Kalabalıktır köklerim
Olmadı meyve veririm.
Saf bir yürekle kalbinize
Acı da olsa bir tatla zevkinize
Rengarenk kollarımla gözünüze hitap ederim.
Bensiz yapamazsınız bilirim.
Kendi dilinizde bana ve kardeşlerime isimler verdiniz.

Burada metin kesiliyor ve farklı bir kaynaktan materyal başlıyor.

(** A replay is of the actor that was asked for. *)
Definition of_actor (id : string) (a : ActorState) : Prop := asActorID a = EmptyString ∨ asActorID a = id.
Lemma snapshot_record_id loader id acc rec acc' :
  snapshot_record loader id acc rec = Ok acc' → of_actor id acc.1 → of_actor id acc'.1.
Proof.
  destruct acc as [a n]. unfold snapshot_record. case_decide; [|by intros [= <-]]. intros (p & _ & Hp)%result_bind_ok.
  destruct (str_empty _); [by injection Hp as <-|]. apply result_bind_ok in Hp as (data & _ & [= <-]). by right.
Qed.
Lemma actor_event_id md loader id acc et p acc' :
  actor_event md loader id acc et p = Ok acc' → of_actor id acc.1 → of_actor id acc'.1.
Proof.
  destruct acc as [a n]. unfold actor_event. case_decide.
  { intros [= <-] Ha. unfold created_event. cbn. destruct (str_empty (asActorID a)); by right. }
  repeat (case_decide; [try case_match; intros [= <-] Ha; done|]). case_decide; [|by intros [= <-]].
  case_match; [intros (data & _ & [= <-])%result_bind_ok|intros [= <-]]; by right.
Qed.
Lemma fold_records_id (f : ActorState * Z → RawRecord → result actor_error (ActorState * Z)) id l :
  (∀ acc rec acc', f acc rec = Ok acc' → of_actor id acc.1 → of_actor id acc'.1) →
  ∀ acc acc', fold_records f acc l = Ok acc' → of_actor id acc.1 → of_actor id acc'.1.
Proof.
  intros Hf. induction l as [|rec l IH]; intros acc acc'; cbn [fold_records]; [by intros [= <-]|].
  intros (acc1 & Hr & Hl)%result_bind_ok Ha. eapply IH; [exact Hl|]. by eapply Hf.
Qed.
Lemma actor_record_id md loader id acc rec acc' : actor_record md loader id acc rec = Ok acc' → of_actor id acc.1 → of_actor id acc'.1.
Proof. unfold actor_record. intros (p & _ & Hp)%result_bind_ok. by eapply actor_event_id. Qed.
Lemma replay_actor_id id it loader r : Actor.ReplayRawEach id (Some it) loader = Ok r → asActorID (rrState r) = id.
Proof.
  unfold Actor.ReplayRawEach. intros (n & _ & (r2 & Hr & [= <-])%result_bind_ok)%result_bind_ok. cbn. revert Hr. unfold replayEach, Actor.iterate.
  intros ([a0 k] & (acc0 & Ha0 & Hf0)%result_bind_ok & ([a1 m] & (acc1 & Ha1 & Hf1)%result_bind_ok & Hr)%result_bind_ok)%result_bind_ok.
  destruct (Actor.it_fails it); [done|]. injection Hf0 as ->. injection Hf1 as ->. destruct (str_empty (asActorID a1)) eqn:He; [done|]. injection Hr as <-. cbn.
  apply str_empty_false in He. assert (of_actor id (a1, m).1) as [|]; [|done|done].
  eapply (fold_records_id _ id); [intros acc rec acc'; apply actor_record_id|exact Ha1|].
  exact (fold_records_id _ id _ (snapshot_record_id loader id) (Actor.zero_actor, 0) (a0, k) Ha0 (or_introl eq_refl)).
Qed.
(** The snapshot replay of a whole log. *)
Lemma actor_replay_whole loader id recs s : id ≠ EmptyString → wrote loader id recs s → asActorID s ≠ EmptyString →
  ∃ r, Actor.ReplayRawEach id (Some {| Actor.it_records := recs; Actor.it_fails := false |}) loader = Ok r ∧ rrState r = s.
Proof.
  intros Hid Hw Hborn. destruct (snapshot_replay loader id recs s Hid Hw) as (t & k & Hf & Hs).
  unfold Actor.ReplayRawEach. rewrite (replayEach_full loader id recs s _ (wrote_full loader id recs s Hid Hw) Hborn), ok_bind.
  rewrite (replayEach_snapshot loader id recs t k s _ Hf Hs Hborn), ok_bind. by eexists.
Qed.
(** A log makes one state. *)
Lemma writes_unique loader id s et p s1 s2 : writes loader id s et p s1 → writes loader id s et p s2 → s1 = s2.
Proof.
  intros H1 H2. destruct H1 as [| | | | |p data| ]; inversion H2 as [| | | | | |et' p' Hne]; subst; try done;
    try (exfalso; apply Hne; unfold actor_events; set_solver); exfalso; unfold actor_events in *; set_solver.
Qed.
Lemma wrote_from_unique loader id s0 l s1 : wrote_from loader id s0 l s1 → ∀ s2, wrote_from loader id s0 l s2 → s1 = s2.
Proof.
  induction 1 as [|recs s rec p s' Hw IH Hp _ Hs]; intros s2 Hw2.
  - remember [] as l eqn:Hl. destruct Hw2 as [|r1 x rec1 p1 y _ _ _ _]; [done|by destruct r1].
  - remember (recs ++ [rec]) as l eqn:Hl. destruct Hw2 as [|r1 x rec1 p1 y Hx Hp1 _ Hy]; [by destruct recs|].
    apply app_inj_tail in Hl as [-> ->]. rewrite (IH x Hx) in Hs. rewrite Hp in Hp1. injection Hp1 as ->. by eapply writes_unique.
Qed.
(** The log trimmed at its last snapshot, which no submitted command was waiting at. *)
Definition settled (loader : option ResultLoader) (id : string) (dropped : list RawRecord) : Prop :=
  ∀ F, wrote loader id dropped F → asSubmittedCommandCount F = asCommandCount F.
Lemma actor_replay_trimmed loader id dropped snap post s :
  id ≠ EmptyString → wrote loader id (dropped ++ snap :: post) s → raw_EventType snap = "ActorSnapshotCreated" → no_snapshot post →
  settled loader id dropped →
  ∃ r, Actor.ReplayRawEach id (Some {| Actor.it_records := snap :: post; Actor.it_fails := false |}) loader = Ok r ∧ same_actor s (rrState r).
Proof.
  intros Hid Hw Ht Hn Hset. destruct (trimmed_replay loader id dropped snap post s Hid Hw Ht Hn) as (F & u & HF & Hr & Hmax & Hle & Hmono).
  specialize (Hset F HF). eexists. split; [exact Hr|]. cbn [rrState]. assert (u = asSubmittedCommandCount s) as -> by lia. by destruct s.
Qed.
Lemma wrote_from_trans loader id s0 l s1 l' s2 :
  wrote_from loader id s0 l s1 → wrote_from loader id s1 l' s2 → wrote_from loader id s0 (l ++ l') s2.
Proof.
  intros Hw. induction 1 as [|recs s rec p s' Hw' IH Hp Hne Hs]; [by rewrite app_nil_r|].
  rewrite app_assoc. by eapply wrote_snoc.
Qed.
Lemma wrote_from_born loader id s l s' : id ≠ EmptyString → wrote_from loader id s l s' → asActorID s ≠ EmptyString → asActorID s' ≠ EmptyString.
Proof.
  intros Hid. induction 1 as [|recs s1 rec p s2 Hw IH Hp Hne Hs]; [done|]. intros Hb. specialize (IH Hb). inversion Hs; subst; cbn in *; done.
Qed.
End Actors.
(* ===== verification/TasksHeldSteps.v ===== *)
(** The handlers of the control service keep every task in the scheduler's hands
    ([TasksHeld]), and so does every sequence of requests and restarts.

    The environment is what [EnvLaws] says: a clock between 1970 and far from the end
    of its range, identifiers that are never handed out twice. *)
From S2P Require Import Prelude Bytes LogRecord EventCodec TaskSpec MetaStore TaskReplay TaskReplaySpec Placement Scheduler WorkerStore WorkflowDef WorkflowState WorkflowReplay WorkflowJSON Actor MetaDomains WorkflowArgs ServiceState ControlTasks ControlDispatch ControlActors ControlWorkflows ControlService ControlAdmin Checkpoint Trees ServiceDemo ServiceLogic TasksHeld.

Open Scope Z_scope.

(** What the handlers rely on. *)
Class EnvLaws `{Env} : Prop := {
  clock_range : ∀ n, clocked (env_nanos n / 1000000);
  fresh_inj : ∀ n m, env_fresh n = env_fresh m → n = m;
  fresh_nonempty : ∀ n, env_fresh n ≠ EmptyString
}.

(** Deadlines lie after the lease. *)
Definition timeout_ok (cf : Config) : Prop := 0 < cf_redeliveryTimeout cf < 2 ^ 63.

Section Steps.
Context `{EnvLaws} `{MsgpackLib, TaskCodecLib, FingerprintLib, RegistryJSON, ActorJSON, ArgsLib, ControlJSON, DefinitionJSON, WorkflowEventJSON, SystemJSON, AdminJSON, LogStats}.

Record steady (X : list string) (s : Service) : Prop := { st_inv : inv X s; st_timeout : timeout_ok (sv_config s) }.
Lemma steady_frame X s s' : frame s s' → steady X s → steady X s'.
Proof. intros Hf [Hi Ht]. split; [by eapply inv_frame|]. by rewrite (fr_config _ _ Hf). Qed.
Lemma steady_kept s s' : frame s s' → kept_by (steady []) s s'.
Proof. intros Hf Hs. by eapply steady_frame. Qed.

(** A framed part of a handler. *)
Lemma post_framed {A} (m : M A) Q s : framed m → (∀ r s', frame s s' → Q r s') → post True m Q s.
Proof. intros Hm HQ. eapply post_mono; [apply Hm|]. intros r s'. apply HQ. Qed.
Lemma post_ticked {A} (f : nat → A) Q s : (∀ a s', frame s s' → Q (Ok a) s') → post True (ticked f) Q s.
Proof. intros HQ. apply HQ. split; cbn; try done. lia. Qed.
Lemma post_now Q s :
  (∀ t s', clocked t → frame s s' → Q (Ok t) s') → post True now Q s.
Proof. intros HQ. apply HQ; [apply clock_range|]. split; cbn; try done. lia. Qed.

Lemma unused_frame s s' id : frame s s' → unused_id s id → unused_id s' id.
Proof. intros [Em _ _ _ _ _ Et] [Hk Hn]. split; [by eapply known_tick|]. unfold tasks. by rewrite Em. Qed.
Lemma unused_nonempty s id : unused_id s id → id ≠ EmptyString.
Proof. intros [(n & _ & ->) _]. apply fresh_nonempty. Qed.
Lemma known_nonempty s id : known_id s id → id ≠ EmptyString.
Proof. intros (n & _ & ->). apply fresh_nonempty. Qed.
Lemma post_fresh X Q s :
  inv X s → (∀ id s', frame s s' → unused_id s' id → Q (Ok id) s') → post True fresh_id Q s.
Proof.
  intros Hi HQ. apply HQ; [split; cbn; try done; lia|]. split.
  - exists (sv_tick s). split; [cbn; lia|done].
  - cbn. destruct (tasks s !! env_fresh (sv_tick s)) as [t|] eqn:Ht; [|exact Ht].
    destruct (to_known _ _ _ (in_task _ _ Hi _ _ Ht)) as (m & Hm & He). apply fresh_inj in He. lia.
Qed.

(** ** Submission *)

Lemma normalize_id spec Q s :
  (∀ r s', frame s s' → (∀ spec', r = Ok spec' → ts_TaskId spec' = ts_TaskId spec) → Q r s') →
  post True (normalizeTaskFunction spec) Q s.
Proof.
  intros HQ. unfold normalizeTaskFunction. case_match; [apply HQ; [reflexivity|by intros ? [= <-]]|].
  rewrite post_bind. apply post_framed; [framed|]. intros [[ref hash]|e] s' Hf; apply HQ; try done; by intros ? [= <-].
Qed.

(** The record, its specification and its place are written together. *)
Lemma enqueue_created X s record key t spec ms task :
  steady X s → unused_id s (tk_TaskID record) → tk_Status record = TASK_STATUS_QUEUED → clocked t →
  CreateTask (sv_meta s) record key t = (ms, (task, false)) →
  post True (_ ← metadataPersisted; _ ← modify (λ s, set_specs (<[tk_TaskID task := spec]> (sv_specs s)) s);
             _ ← enqueue_record task; mret (task, false)) (λ _ s', steady X s') (set_meta ms s).
Proof.
  intros [Hi Ht] Hu Hs Hc Hcreate. unfold CreateTask in Hcreate.
  assert (task = set_created record key t ∧ ∃ ik, ms = {| ms_tasks := <[tk_TaskID task := task]> (tasks s); ms_taskByIdemKey := ik |}) as [Htask [ik Hms]].
  { case_match; [done|]. injection Hcreate as <- <-. split; [done|]. eexists. reflexivity. }
  assert (tk_TaskID task = tk_TaskID record) as Hid by (by rewrite Htask).
  unfold metadataPersisted, enqueue_record, useSchedulerV2.
  rewrite post_bind, post_ret. cbn [then_]. rewrite post_bind, post_modify. cbn [then_]. rewrite !post_bind, post_gets. cbn [then_].
  cbn [set_specs set_meta sv_config]. rewrite (in_v2 _ _ Hi), post_schedule. cbn [then_]. rewrite post_ret.
  rewrite <- Hid in Hu. split; [|exact Ht].
  assert (inv (tk_TaskID task :: X) (set_specs (<[tk_TaskID task := spec]> (sv_specs s)) (set_meta ms s))) as Hn.
  { eapply inv_new; [exact Hi|exact Hu|by eapply unused_nonempty| | |exact Hms]; rewrite Htask; [by left|exact Hc]. }
  eapply (inv_enqueue _ _ _ task); [exact Hn| |by eapply unused_nonempty|by rewrite Htask|done|done].
  cbn. rewrite Hms. apply lookup_insert_eq.
Qed.

(** From the chosen identifier on. *)
Lemma steady_submit X spec seq s :
  steady X s → unused_id s (ts_TaskId spec) → post True (enqueueTaskWithMetadata spec seq) (λ _ s', steady X s') s.
Proof.
  intros Hst Hu. pose proof (unused_nonempty _ _ Hu) as Hne. unfold enqueueTaskWithMetadata.
  rewrite (proj2 (str_empty_false _) Hne), post_bind, post_ret. cbn [then_]. rewrite post_bind. apply normalize_id. intros [spec'|e] s1 Hf1 Hid; [|by eapply steady_frame].
  cbn [then_]. specialize (Hid spec' eq_refl). rewrite <- Hid in Hu, Hne. clear spec Hid.
  apply (steady_frame _ _ _ Hf1) in Hst. apply (unused_frame _ _ _ Hf1) in Hu. clear s Hf1.
  rewrite post_bind, post_of_result. destruct (taskSpecFingerprint spec') as [fingerprint|]; [|done]. cbn [then_].
  rewrite post_bind, post_gets. cbn [then_]. destruct (GetTaskByIdempotencyKey _ _) as [existing [|]].
  { rewrite post_bind, post_of_result. by case_match. }
  rewrite post_bind. apply post_framed; [eauto with framed|]. intros [[]|e] s2 Hf2; [|by eapply steady_frame]. cbn [then_].
  apply (steady_frame _ _ _ Hf2) in Hst. apply (unused_frame _ _ _ Hf2) in Hu. clear s1 Hf2.
  rewrite post_bind, post_of_result. destruct (marshalTaskSubmittedPayload spec') as [payload|] eqn:Hm; [|done]. cbn [then_].
  rewrite post_bind. eapply post_mono.
  { apply (append_frame X); [apply Hst|]. intros id Hs _. cbn in Hs |- *. exists spec'. split; [by apply submitted_decoded|].
    apply taskStream_inj in Hs as <-. split; [done|apply Hu]. }
  intros [rec|e] s3 (Hi3 & Em & Ec & Et); (assert (steady X s3) as Hst3 by (split; [done|rewrite Ec; apply Hst])); [|done]. cbn [then_].
  assert (unused_id s3 (ts_TaskId spec')) as Hu3.
  { destruct Hu as [Hk Hn]. split; [by eapply known_tick|]. unfold tasks. by rewrite Em. }
  rewrite post_bind. apply post_now. intros t s4 Hc Hf4. cbn [then_].
  apply (steady_frame _ _ _ Hf4) in Hst3. apply (unused_frame _ _ _ Hf4) in Hu3. rewrite post_bind, post_on. cbn [then_].
  destruct (CreateTask (sv_meta s4) _ _ t) as [ms [task [|]]] eqn:Hcreate; cbn [fst snd].
  - rewrite post_bind, post_of_result. assert (ms = sv_meta s4) as ->.
    { unfold CreateTask in Hcreate. case_match; [by injection Hcreate as <- _|done]. }
    assert (steady X (set_meta (sv_meta s4) s4)) by (eapply steady_frame; [|exact Hst3]; by split). by destruct (ensureIdempotencyFingerprint _ _ _ _).
  - eapply enqueue_created; [exact Hst3| | |exact Hc|exact Hcreate]; by destruct seq.
Qed.
Lemma steady_fresh X {A} (f : string → M A) s :
  steady X s → (∀ id s', steady X s' → unused_id s' id → post True (f id) (λ _ s', steady X s') s') →
  post True (id ← fresh_id; f id) (λ _ s', steady X s') s.
Proof.
  intros Hst Hf. rewrite post_bind. eapply (post_fresh X); [apply Hst|]. intros id s' Hfr Hu. cbn [then_]. apply Hf; [|done].
  by eapply steady_frame.
Qed.
(** A framed part between the choice of the identifier and the submission. *)
Lemma carry X {A B} (m : M A) (f : A → M B) id s :
  framed m → steady X s → unused_id s id →
  (∀ a s', steady X s' → unused_id s' id → post True (f a) (λ _ s', steady X s') s') →
  post True (m ≫= f) (λ _ s', steady X s') s.
Proof.
  intros Hm Hst Hu Hf. rewrite post_bind. apply post_framed; [done|]. intros [a|e] s' Hfr; [|by eapply steady_frame].
  cbn [then_]. apply Hf; [by eapply steady_frame|by eapply unused_frame].
Qed.
Lemma carry_done X {A B} (m : M A) (f : A → M B) s :
  (∀ a, framed (f a)) → post True m (λ _ s', steady X s') s → post True (m ≫= f) (λ _ s', steady X s') s.
Proof.
  intros Hf Hm. rewrite post_bind. eapply post_mono; [exact Hm|]. intros [a|e] s' Hst; [|done]. cbn [then_].
  apply post_framed; [apply Hf|]. intros r s2 Hfr. by eapply steady_frame.
Qed.

Abbreviation keeps := (moves (kept_by (steady []))).
Lemma keeps_intro {A} (m : M A) : (∀ s, steady [] s → post True m (λ _ s', steady [] s') s) → keeps m.
Proof. intros Hm s. specialize (Hm s). unfold post, kept_by in *. destruct (m s) as [[s' r]|]; auto. Qed.
Lemma keeps_elim {A} (m : M A) s : keeps m → steady [] s → post True m (λ _ s', steady [] s') s.
Proof. intros Hm Hs. eapply post_mono; [apply Hm|]. intros r s' Hk. by apply Hk. Qed.
Lemma keeps_fresh {A} (f : string → M A) :
  (∀ id s, steady [] s → unused_id s id → post True (f id) (λ _ s', steady [] s') s) → keeps (fresh_id ≫= f).
Proof. intros Hf. apply keeps_intro. intros s Hs. by apply steady_fresh; [|intros id s' ??; apply Hf]. Qed.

Bazen gelip kestiniz, bazen kollarımdan ettiniz.
Sincap ve kuş yuvalarını taşlayıp
Köklerimi kuruttunuz.
O kadar canım yandı
O kadar sustum.
O kadar öfkelendim
O kadar sustum.
Bilmezdiniz ki
Yerin altındakinin olduğu kadar
Hayvan dediklerinizin de bir ruhu olduğunu
Ve iki tarafın kendi arasında
Geçinip gittiğini
Hatta alışveriş ettiğini
Sizinse yerin üstündekini katledip
Altındakinin tepesine ettiğinizi
Ve eninde sonunda gelip sizden intikam aldıklarını
Hiç bilemediniz.
Onlarsa sizin vicdanınızla oynadı.
Hala anlamadınız.
Bir gökdelen uğruna harcadınız beni
Bir yüzme havuzlu villa
Ve içine girip, bunaldığınızda deniz kenarında tatil planları yaptığınız işyerleriniz için.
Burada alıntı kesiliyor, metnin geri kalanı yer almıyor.